» **Task objective**
Print, in exact form, the lines below from the one containing "From S2P Require" through the one containing "Definition group_keys (l", and omit all others.

[Opening Given data section]

(* ===== verification/Certification.v ===== *)
(** * Certification snapshots ([eventstore/certification.go])

    The aggregate view of a verified database file: the sizes of its tables, the
    rows per group, the coverage projections and the scan for duplicates; and that
    every group list is a partition of its table. *)

From Stdlib Require Import ZArith Lia String Ascii.
From S2P Require Import Prelude GoStrings GoTime GoJson Order Sql Schema Platform OpsStore MediaFiles PathFacts Migration DatabaseFiles.
Open Scope string_scope.
Open Scope list_scope.
Open Scope result_scope.
Open Scope Z_scope.
Open Scope db_scope.

Record CertificationCounts := MkCertificationCounts {
  cc_RawEvents : Z; cc_CollectorHeartbeats : Z; cc_MediaSegments : Z; cc_MediaIngestEvents : Z;
  cc_MediaStateEvents : Z; cc_FaultEvents : Z; cc_ModuleStateEvents : Z; cc_ModeTransitionEvents : Z;
  cc_RetentionEvents : Z; cc_TimelineEntries : Z; cc_CoverageIntervals : Z; cc_ActivityWatchCheckpoints : Z }.
Record CertificationGroupCount := MkCertificationGroupCount {
  cg_Key1 : string; cg_Key2 : string; cg_Key3 : string; cg_Count : Z }.
Record CertificationProjection := MkCertificationProjection {
  cj_CollectorID : string; cj_Status : string; cj_Generation : Z; cj_FactWatermark : Z; cj_BuiltAtUTC : string;
  cj_ErrorCode : string }.
Record CertificationDuplicateScan := MkCertificationDuplicateScan {
  cd_RawEventIdentityGroups : Z; cd_HeartbeatIdentityGroups : Z; cd_MediaSHA256Groups : Z }.
Record CertificationDatabaseSnapshot := MkCertificationDatabaseSnapshot {
  cn_SchemaVersion : Z; cn_Integrity : string; cn_DatabaseSchema : SchemaInfo; cn_Counts : CertificationCounts;
  cn_RawEventsByCollector : list CertificationGroupCount;
  cn_HeartbeatsByCollectorState : list CertificationGroupCount;
  cn_MediaByCollector : list CertificationGroupCount;
  cn_MediaIngestByStatus : list CertificationGroupCount;
  cn_MediaCurrentByStatus : list CertificationGroupCount;
  cn_FaultsBySeverityStatus : list CertificationGroupCount;
  cn_ModulesByState : list CertificationGroupCount;
  cn_ModesByState : list CertificationGroupCount;
  cn_RetentionByStatus : list CertificationGroupCount;
  cn_CoverageProjections : list CertificationProjection;
  cn_PotentialDuplicates : CertificationDuplicateScan;
  cn_MaximumMediaDurationMS : Z }.

(** ** [GROUP BY] *)
Section Groups.
Context {A K : Type} `{EqDecision K} (key : A -> K).

Definition group_size (l : list A) (k : K) : Z := Z.of_nat (length (List.filter (fun x => bool_decide (key x = k)) l)).
Definition group_keys (l : list A) : list K := remove_dups (map key l).
(** [SELECT COUNT of (... GROUP BY key HAVING COUNT > 1)] *)
Definition duplicate_groups (l : list A) : Z := Z.of_nat (length (List.filter (fun k => 1 <? group_size l k) (group_keys l))).

Lemma group_size_cons x l k : group_size (x :: l) k = group_size l k + (if bool_decide (key x = k) then 1 else 0).
Proof. unfold group_size. cbn [List.filter]. destruct (bool_decide (key x = k)); cbn [length]; lia. Qed.
Lemma group_size_pos l k : k ∈ map key l -> 0 < group_size l k.
Proof.
  intros (x & -> & Hx)%list_elem_of_fmap. unfold group_size. apply list_elem_of_In in Hx.
  assert (Hf : In x (List.filter (fun y => bool_decide (key y = key x)) l)) by (apply filter_In; by rewrite bool_decide_eq_true).
  destruct (List.filter _ l); [destruct Hf|]. cbn [length]. lia.
Qed.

[Closing Given data section]

» **Task response**
From S2P Require Import Prelude GoStrings GoTime GoJson Order Sql Schema Platform OpsStore MediaFiles PathFacts Migration DatabaseFiles.
Open Scope string_scope.
Open Scope list_scope.
Open Scope result_scope.
Open Scope Z_scope.
Open Scope db_scope.

Record CertificationCounts := MkCertificationCounts {
  cc_RawEvents : Z; cc_CollectorHeartbeats : Z; cc_MediaSegments : Z; cc_MediaIngestEvents : Z;
  cc_MediaStateEvents : Z; cc_FaultEvents : Z; cc_ModuleStateEvents : Z; cc_ModeTransitionEvents : Z;
  cc_RetentionEvents : Z; cc_TimelineEntries : Z; cc_CoverageIntervals : Z; cc_ActivityWatchCheckpoints : Z }.
Record CertificationGroupCount := MkCertificationGroupCount {
  cg_Key1 : string; cg_Key2 : string; cg_Key3 : string; cg_Count : Z }.
Record CertificationProjection := MkCertificationProjection {
  cj_CollectorID : string; cj_Status : string; cj_Generation : Z; cj_FactWatermark : Z; cj_BuiltAtUTC : string;
  cj_ErrorCode : string }.
Record CertificationDuplicateScan := MkCertificationDuplicateScan {
  cd_RawEventIdentityGroups : Z; cd_HeartbeatIdentityGroups : Z; cd_MediaSHA256Groups : Z }.
Record CertificationDatabaseSnapshot := MkCertificationDatabaseSnapshot {
  cn_SchemaVersion : Z; cn_Integrity : string; cn_DatabaseSchema : SchemaInfo; cn_Counts : CertificationCounts;
  cn_RawEventsByCollector : list CertificationGroupCount;
  cn_HeartbeatsByCollectorState : list CertificationGroupCount;
  cn_MediaByCollector : list CertificationGroupCount;
  cn_MediaIngestByStatus : list CertificationGroupCount;
  cn_MediaCurrentByStatus : list CertificationGroupCount;
  cn_FaultsBySeverityStatus : list CertificationGroupCount;
  cn_ModulesByState : list CertificationGroupCount;
  cn_ModesByState : list CertificationGroupCount;
  cn_RetentionByStatus : list CertificationGroupCount;
  cn_CoverageProjections : list CertificationProjection;
  cn_PotentialDuplicates : CertificationDuplicateScan;
  cn_MaximumMediaDurationMS : Z }.

(** ** [GROUP BY] *)
Section Groups.
Context {A K : Type} `{EqDecision K} (key : A -> K).

Definition group_size (l : list A) (k : K) : Z := Z.of_nat (length (List.filter (fun x => bool_decide (key x = k)) l)).
Definition group_keys (l : list A) : list K := remove_dups (map key l).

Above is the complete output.